Your task: List all the lines in these records that hold "name".

+--

(** [inventory.filter(item => !item.broken)]. *)
Definition usableInventoryAlt (inv : loc) : M loc :=
  array_filter (fun item => b <- prop broken item ;; ret (negb b)) inv.

(** [inputInventory.map(item => ({ ...item, power: item.power + 5 }))
                   .filter(item => !item.broken)]. *)
Definition upgradeAndFilterInventory (inputInventory : loc) : M loc :=
  upgraded <-
    array_map
      (fun item =>
         copy <- get_item item ;;
         p <- prop power item ;;
         new_object (set_power copy (number_add p 5)))
      inputInventory ;;
  array_filter (fun item => b <- prop broken item ;; ret (negb b)) upgraded.

(** [inventory.find(item => item.power > 10)]. *)
Definition powerfulItem (inv : loc) : M (option loc) :=
  array_find (fun item => p <- prop power item ;; ret (10 <? p)%Z) inv.

(** [inventory.findIndex(item => item.broken)]. *)
Definition brokenItemIndex (inv : loc) : M Z :=
  array_findIndex (fun item => prop broken item) inv.

(** [inventory.some(item => item.broken)]. *)
Definition hasBrokenItems (inv : loc) : M bool :=
  array_some (fun item => prop broken item) inv.

(** [inventory.every(item => item.power > 5)]. *)
Definition allPowerful (inv : loc) : M bool :=
  array_every (fun item => p <- prop power item ;; ret (5 <? p)%Z) inv.

(** [inventory.reduce((sum, item) => sum + item.power, 0)]. *)
Definition totalPower (inv : loc) : M Z :=
  array_reduce
    (fun sum item => p <- prop power item ;; ret (number_add sum p)) 0%Z inv.

(** ** Reading values back out of a heap *)

Definition read_item (h : heap) (o : loc) : option Item :=
  match h !! o with
  | Some (Obj it) => Some it
  | _ => None
  end.

Definition read_elems (h : heap) (a : loc) : option (list loc) :=
  match h !! a with
  | Some (Arr es) => Some es
  | _ => None
  end.

(** The sequence of records an array reference stands for; [None] when the
    reference or one of its elements is not what it should be. *)
Definition read_items (h : heap) (a : loc) : option (list Item) :=
  match read_elems h a with
  | Some es => mapM (read_item h) es
  | None => None
  end.

(** The heap and the reference the [inventory] literal leaves behind when the
    script starts from an empty store. *)
Definition inventory_items : list Item :=
  [ mkItem "Sword" 10 false; mkItem "Shield" 5 false;
    mkItem "Bow" 8 true; mkItem "Axe" 12 false ].

Definition inventory_heap : heap :=
  match inventory [] with
  | Ok _ h => h
  | _ => []
  end.

Definition inventory_ref : loc :=
  match inventory [] with
  | Ok a _ => a
  | _ => 0
  end.

(** ** The transformer contract, in the words of the specification

    These are the operations of the specification on plain sequences of
    records, with their [delta] and [threshold] parameters; the script is
    compared against them below. *)
Module Contract.

Definition upgrade (items : list Item) (delta : Z) : list Item :=
  List.map (fun it => mkItem (name it) (power it + delta) (broken it)) items.

Definition filterUsable (items : list Item) : list Item :=
  List.filter (fun it => Bool.eqb (broken it) false) items.

Definition upgradeAndFilter (items : list Item) (delta : Z) : list Item :=
  filterUsable (upgrade items delta).

Definition findFirstAbove (items : list Item) (threshold : Z) : option Item :=
  List.find (fun it => (threshold <? power it)%Z) items.

Definition allAbove (items : list Item) (threshold : Z) : bool :=
  List.forallb (fun it => (threshold <? power it)%Z) items.

End Contract.

(** ** Predicates used in the statements *)

(** [es] are references to the records [S], one by one, in heap [h]. *)
Definition items_at (h : heap) (es : list loc) (S : list Item) : Prop :=
  Forall2 (fun o it => read_item h o = Some it) es S.

(** [i] is the position of the first element of [l] that passes [p]. *)
Definition first_at {A} (p : A -> bool) (l : list A) (i : nat) : Prop :=
  (exists x, l !! i = Some x /\ p x = true) /\
  (forall j y, (j < i)%nat -> l !! j = Some y -> p y = false).

(** [it'] is [it] with [d] added to its power and nothing else changed. *)
Definition upgraded_by (d : Z) (it it' : Item) : Prop :=
  name it' = name it /\ broken it' = broken it /\
  power it' = (power it + d)%Z.

(** What a run of one of the upgrade expressions must look like on an
    inventory that reads as [S] in [h]: a fresh array of fresh records, the
    records of [S] upgraded by [d] in order, with every cell of [h] left as
    it was. *)
Definition upgrade_outcome (d : Z) (h : heap) (inv : loc) (S : list Item)
    (r : result loc) : Prop :=
  exists out h' es' R,
    r = Ok out h' /\
    read_elems h' out = Some es' /\ read_items h' out = Some R /\
    R = Contract.upgrade S d /\
    length R = length S /\ Forall2 (upgraded_by d) S R /\
    (length h <= out)%nat /\ Forall (fun o => (length h <= o)%nat) es' /\
    h `prefix_of` h' /\ read_items h' inv = Some S.
(** * fw-heudiconv: the curation command line (fw_heudiconv/cli/curate.py)

    A shallow embedding of [convert_to_bids], [get_parser] and [main], and
    the properties of the curation flow stated in the specification.

    The program is glue around four collaborators that live outside the
    file: the Flywheel client, the query layer ([get_seq_info]), the
    heudiconv heuristic loader with the heuristic module it returns, and
    the apply layer ([apply_heuristic]).  Their behaviour is not fixed
    here: every one of them is a field of the record [Collaborators], a
    function of an abstract remote/process state [World] that either
    returns a value or raises a Python exception.  The orchestrator is
    written in a state-and-exception monad that threads the world and
    records, in order, every call it makes.

    Logging calls are recorded with their level and format string.  Their
    arguments are evaluated before the call, as Python does; the one
    evaluation that can fail on a value a collaborator may return, the
    subscript [project_obj['label']] on line 44, is modelled.  The
    renderings of sessions and sequence infos (lines 52 and 58) are taken
    to succeed.  The apply layer is taken not to mutate the lists it is
    handed. *)

From Stdlib Require Import Ascii String.
From stdpp Require Import base option list strings gmap.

+--

Answer for this exercise:
  List.map (fun it => mkItem (name it) (power it + delta) (broken it)) items.
  name it' = name it /\ broken it' = broken it /\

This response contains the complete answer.